Top of Information shown
Lemma truediv_unit (a b : Z) :
  0 <= a <= b -> 1 <= b ->
  exists v : Q, Py.truediv a b = Py.ret v /\ (0 <= v)%Q /\ (v <= 1)%Q.
Proof.
  intros Hab Hb. unfold Py.truediv.
  destruct (Z.eqb_spec b 0); [lia |].
  destruct (Z.eqb_spec a 0).
  { exists 0%Q. split; [reflexivity |]. split; discriminate. }
  rewrite !Z.abs_eq by lia.
  destruct (nearest_double_unit a b ltac:(lia)) as (v & -> & H0 & H1).
  assert (Hsgn : (Z.sgn a * Z.sgn b <? 0) = false).
  { rewrite !Z.sgn_pos by lia. reflexivity. }
  rewrite Hsgn. exists (Qred v). split; [reflexivity |].
  now rewrite Qred_correct.
Qed.

Lemma truediv_of_zero (b : Z) : b <> 0 -> Py.truediv 0 b = Py.ret 0%Q.
Proof. intros Hb. unfold Py.truediv. destruct (Z.eqb_spec b 0); [contradiction | reflexivity]. Qed.

Lemma truediv_same (a : Z) : 0 < a -> Py.truediv a a = Py.ret 1%Q.
Proof.
  intros Ha. unfold Py.truediv.
  destruct (Z.eqb_spec a 0); [lia |].
  rewrite Z.abs_eq by lia. unfold Py.nearest_double.
  rewrite exponent_same by exact Ha.
  change (Z.max (0 - 52) (-1074)) with (-52). cbn [Z.leb Z.compare Z.opp].
  rewrite (Z.mul_comm a), round_half_even_exact by exact Ha.
  assert (Hsgn : (Z.sgn a * Z.sgn a <? 0) = false).
  { rewrite !Z.sgn_pos by lia. reflexivity. }
  rewrite Hsgn. reflexivity.
Qed.

Lemma truediv_outcome (a b : Z) :
  b <> 0 ->
  (exists v : Q, Py.truediv a b = Py.ret v) \/ Py.truediv a b = Py.raise Py.OverflowError.
Proof.
  intros Hb. unfold Py.truediv.
  destruct (Z.eqb_spec b 0); [contradiction |].
  destruct (a =? 0); [left; eauto |].
  destruct (Py.nearest_double _ _); [left; eauto | now right].
Qed.

Lemma truediv_zero (a : Z) : Py.truediv a 0 = Py.raise Py.ZeroDivisionError.
Proof. reflexivity. Qed.

(** A positive integer lies between two consecutive powers of 2. *)
Lemma log2_bounds (a : Z) : 0 < a -> 2 ^ Z.log2 a <= a < 2 ^ (Z.log2 a + 1).
Proof. intros Ha. pose proof (Z.log2_spec a Ha). now rewrite <- Z.add_1_r in *. Qed.

(** Scaled by the power of 2 chosen by [nearest_double], a quotient of
    positive integers is at least 1 unless it falls below the smallest
    exponent. *)
Lemma scaled_at_least_one (a b : Z) :
  0 < a <= b -> b < 2 ^ 1074 ->
  let e := Z.max (Py.exponent a b - 52) (-1074) in
  b <= a * 2 ^ (- e).
Proof.
  intros Hab Hb e.
  pose proof (exponent_le a b) as Hexp.
  pose proof (Z.log2_le_mono a b ltac:(lia)) as Hmono.
  pose proof (Z.log2_nonneg a) as Hla.
  destruct (log2_bounds a ltac:(lia)) as [Ha _].
  destruct (log2_bounds b ltac:(lia)) as [_ Hb'].
  destruct (Z.max_spec (Py.exponent a b - 52) (-1074)) as [[_ He] | [_ He]]; fold e in He.
  - rewrite He. change (- -1074) with 1074.
    pose proof (pow2_pos 1074 ltac:(lia)). nia.
  - assert (Hle : 2 ^ (52 + Z.log2 b - Z.log2 a) <= 2 ^ (- e)).
    { apply Z.pow_le_mono_r; lia. }
    assert (Hsum : 2 ^ Z.log2 a * 2 ^ (52 + Z.log2 b - Z.log2 a) = 2 ^ (52 + Z.log2 b)).
    { rewrite <- Z.pow_add_r by lia. f_equal. lia. }
    assert (Hnext : 2 ^ (Z.log2 b + 1) <= 2 ^ (52 + Z.log2 b)).
    { apply Z.pow_le_mono_r; lia. }
    pose proof (pow2_pos (52 + Z.log2 b - Z.log2 a) ltac:(lia)).
    nia.
Qed.

Lemma nearest_double_positive (a b : Z) :
  0 < a <= b -> b < 2 ^ 1074 ->
  exists v : Q, Py.nearest_double a b = Some v /\ (0 < v)%Q.
Proof.
  intros Hab Hb. pose proof (scaled_at_least_one a b Hab Hb) as Hscaled.
  cbn zeta in Hscaled. unfold Py.nearest_double.
  set (e := Z.max (Py.exponent a b - 52) (-1074)) in *.
  assert (He : e < 0).
  { pose proof (exponent_le a b). pose proof (Z.log2_le_mono a b ltac:(lia)). lia. }
  destruct (Z.leb_spec 0 e) as [Hge | _]; [lia |].
  eexists. split; [reflexivity |]. unfold Qlt. cbn [Qnum Qden].
  rewrite Z.mul_1_r. cbn [Z.mul].
  apply Z.lt_le_trans with 1; [lia |].
  apply round_half_even_ge; lia.
Qed.

Lemma truediv_positive (a b : Z) :
  0 < a <= b -> b < 2 ^ 1074 ->
  exists v : Q, Py.truediv a b = Py.ret v /\ (0 < v)%Q.
Proof.
  intros Hab Hb. unfold Py.truediv.
  destruct (Z.eqb_spec b 0); [lia |].
  destruct (Z.eqb_spec a 0); [lia |].
  rewrite !Z.abs_eq by lia.
  destruct (nearest_double_positive a b Hab Hb) as (v & -> & Hv).
  assert (Hsgn : (Z.sgn a * Z.sgn b <? 0) = false).
  { rewrite !Z.sgn_pos by lia. reflexivity. }
  rewrite Hsgn. exists (Qred v). split; [reflexivity |].
  now rewrite Qred_correct.
Qed.

(** The exponent chosen for a quotient of at least 1 is not negative
    and its power of 2 does not exceed the quotient. *)
Lemma exponent_lower (a b : Z) :
  0 < b <= a -> 0 <= Py.exponent a b /\ b * 2 ^ Py.exponent a b <= a.
Proof.
  intros Hab. unfold Py.exponent.
  pose proof (Z.log2_le_mono b a ltac:(lia)) as Hmono.
  pose proof (Z.log2_nonneg b) as Hlb.
  set (k := Z.log2 a - Z.log2 b).
  assert (Hk : 0 <= k) by (subst k; lia).
  destruct (Z.leb_spec 0 k) as [_ | Hneg]; [| lia].
  destruct (Z.leb_spec (b * 2 ^ k) a) as [Hreached | Hnot]; [split; [exact Hk | exact Hreached] |].
  assert (Hk1 : 1 <= k).
  { destruct (Z.eq_dec k 0) as [Hk0 | Hk0]; [| lia].
    rewrite Hk0 in Hnot. change (2 ^ 0) with 1 in Hnot. lia. }
  split; [lia |].
  destruct (log2_bounds a ltac:(lia)) as [Ha _].
  destruct (log2_bounds b ltac:(lia)) as [_ Hb].
  assert (Hsum : 2 ^ (Z.log2 b + 1) * 2 ^ (k - 1) = 2 ^ Z.log2 a).
  { rewrite <- Z.pow_add_r by lia. f_equal. subst k. lia. }
  pose proof (pow2_pos (k - 1) ltac:(lia)). nia.
Qed.

(** A quotient above 1 of integers of ordinary size rounds to a double
    above 1, unless it is out of range. *)
Lemma nearest_double_above_one (a b : Z) :
  0 < b < a -> b <= 2 ^ 52 ->
  forall v : Q, Py.nearest_double a b = Some v -> (1 < v)%Q.
Proof.
  intros Hab Hb v. unfold Py.nearest_double.
  destruct (exponent_lower a b ltac:(lia)) as [HE Hlow].
  set (E := Py.exponent a b) in *.
  rewrite Z.max_l by lia.
  destruct (Z.leb_spec 0 (E - 52)) as [Hge | Hlt].
  - cbn zeta.
    destruct (2 ^ 1024 <=? Py.round_half_even a (b * 2 ^ (E - 52)) * 2 ^ (E - 52));
      [discriminate |].
    intros [= <-]. unfold Qlt, inject_Z. cbn [Qnum Qden]. rewrite !Z.mul_1_r. cbn [Z.mul].
    pose proof (pow2_pos (E - 52) Hge) as Hpow.
    assert (Hm : 2 ^ 52 <= Py.round_half_even a (b * 2 ^ (E - 52))).
    { apply round_half_even_ge; [nia |].
      replace (2 ^ 52 * (b * 2 ^ (E - 52))) with (b * (2 ^ 52 * 2 ^ (E - 52))) by lia.
      rewrite <- Z.pow_add_r by lia. now replace (52 + (E - 52)) with E by lia. }
    change (2 ^ 52) with 4503599627370496 in Hm. nia.
  - intros [= <-]. unfold Qlt. cbn [Qnum Qden].
    rewrite to_pos_pow2 by lia. rewrite Z.mul_1_r, Z.mul_1_l.
    pose proof (pow2_pos (- (E - 52)) ltac:(lia)) as Hpow.
    apply Z.lt_le_trans with (2 ^ (- (E - 52)) + 1); [lia |].
    apply round_half_even_ge; [lia |].
    destruct (Z.eq_dec E 0) as [HE0 | HE0].
    + rewrite HE0 in *. change (- (0 - 52)) with 52 in *. nia.
    + assert (H2 : 2 * b <= a).
      { assert (2 ^ 1 <= 2 ^ E) by (apply Z.pow_le_mono_r; lia).
        change (2 ^ 1) with 2 in *. nia. }
      nia.
Qed.

Lemma truediv_above_one (a b : Z) :
  0 < b < a -> b <= 2 ^ 52 ->
  Py.truediv a b = Py.raise Py.OverflowError
  \/ exists v : Q, Py.truediv a b = Py.ret v /\ (1 < v)%Q.
Proof.
  intros Hab Hb. unfold Py.truediv.
  destruct (Z.eqb_spec b 0); [lia |].
  destruct (Z.eqb_spec a 0); [lia |].
  rewrite !Z.abs_eq by lia.
  pose proof (nearest_double_above_one a b Hab Hb) as Habove.
  destruct (Py.nearest_double a b) as [v |]; [right | now left].
  assert (Hsgn : (Z.sgn a * Z.sgn b <? 0) = false).
  { rewrite !Z.sgn_pos by lia. reflexivity. }
  rewrite Hsgn. exists (Qred v). split; [reflexivity |].
  rewrite Qred_correct. now apply Habove.
Qed.

(** The model on the quotients of some small and some very large
    integers: 6/10 and 1/3 are the doubles 0.6 and 0.333..., a quotient
    half way between two doubles goes to the even one, a quotient of
    400 digits is out of range and its inverse is 0. *)
Example truediv_examples :
  Py.truediv 6 10 = Py.ret (5404319552844595 # 9007199254740992)
  /\ Py.truediv 1 3 = Py.ret (6004799503160661 # 18014398509481984)
  /\ Py.truediv (-7) 2 = Py.ret (-7 # 2)
  /\ Py.truediv (2 ^ 53 + 1) (2 ^ 53) = Py.ret 1%Q
  /\ Py.truediv (10 ^ 400 + 1) 1 = Py.raise Py.OverflowError
  /\ Py.truediv 1 (10 ^ 400 + 1) = Py.ret 0%Q
  /\ Py.truediv 1 0 = Py.raise Py.ZeroDivisionError.
Proof. vm_compute. repeat split; reflexivity. Qed.

(** ** [OneShotUFun.eval] *)

Lemma eval_min_max (qin qout pin pout pc sc dp : Z) :
  UFun.eval qin qout pin pout pc sc dp
  = pin - pout - pc * Z.min qin qout - sc * Z.max 0 (qin - qout) - dp * Z.max 0 (qout - qin).
Proof. unfold UFun.eval. now rewrite py_min_spec, !py_max_spec. Qed.

(** C1: [eval] returns [pin - pout - production_cost * min(qin, qout)
    - storage_cost * max(0, qin - qout) - delivery_penalty * max(0, qout - qin)]
    for all integer arguments, and -220 on the arguments of the
    specification's example. *)
Theorem eval_profit_formula (qin qout pin pout production_cost storage_cost delivery_penalty : Z) :
  UFun.eval qin qout pin pout production_cost storage_cost delivery_penalty
  = pin - pout
    - production_cost * Z.min qin qout
    - storage_cost * Z.max 0 (qin - qout)
    - delivery_penalty * Z.max 0 (qout - qin)
  /\ UFun.eval 10 10 100 300 2 5 5 = -220.
Proof.
  split; [apply eval_min_max | reflexivity].
Qed.

(** The three cost terms of [eval] according to how supply and demand
    compare: when [qout > qin] the storage term vanishes and the
    penalty is paid on the difference, and symmetrically. *)
Lemma eval_shortfall (qin qout pin pout pc sc dp : Z) :
  qin <= qout ->
  UFun.eval qin qout pin pout pc sc dp = pin - pout - pc * qin - dp * (qout - qin).
Proof.
  intros Hle. rewrite eval_min_max.
  rewrite Z.min_l, Z.max_l, Z.max_r by lia. lia.
Qed.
Bottom of Information shown
◆ What needs to be done:
Reproduce exactly the lines above from the line with "400 digits is" to the line with "Theorem eval_profit_formula (qin", including both, and add nothing.

◆ Exercise solution:
    400 digits is out of range and its inverse is 0. *)
Example truediv_examples :
  Py.truediv 6 10 = Py.ret (5404319552844595 # 9007199254740992)
  /\ Py.truediv 1 3 = Py.ret (6004799503160661 # 18014398509481984)
  /\ Py.truediv (-7) 2 = Py.ret (-7 # 2)
  /\ Py.truediv (2 ^ 53 + 1) (2 ^ 53) = Py.ret 1%Q
  /\ Py.truediv (10 ^ 400 + 1) 1 = Py.raise Py.OverflowError
  /\ Py.truediv 1 (10 ^ 400 + 1) = Py.ret 0%Q
  /\ Py.truediv 1 0 = Py.raise Py.ZeroDivisionError.
Proof. vm_compute. repeat split; reflexivity. Qed.

(** ** [OneShotUFun.eval] *)

Lemma eval_min_max (qin qout pin pout pc sc dp : Z) :
  UFun.eval qin qout pin pout pc sc dp
  = pin - pout - pc * Z.min qin qout - sc * Z.max 0 (qin - qout) - dp * Z.max 0 (qout - qin).
Proof. unfold UFun.eval. now rewrite py_min_spec, !py_max_spec. Qed.

(** C1: [eval] returns [pin - pout - production_cost * min(qin, qout)
    - storage_cost * max(0, qin - qout) - delivery_penalty * max(0, qout - qin)]
    for all integer arguments, and -220 on the arguments of the
    specification's example. *)
Theorem eval_profit_formula (qin qout pin pout production_cost storage_cost delivery_penalty : Z) :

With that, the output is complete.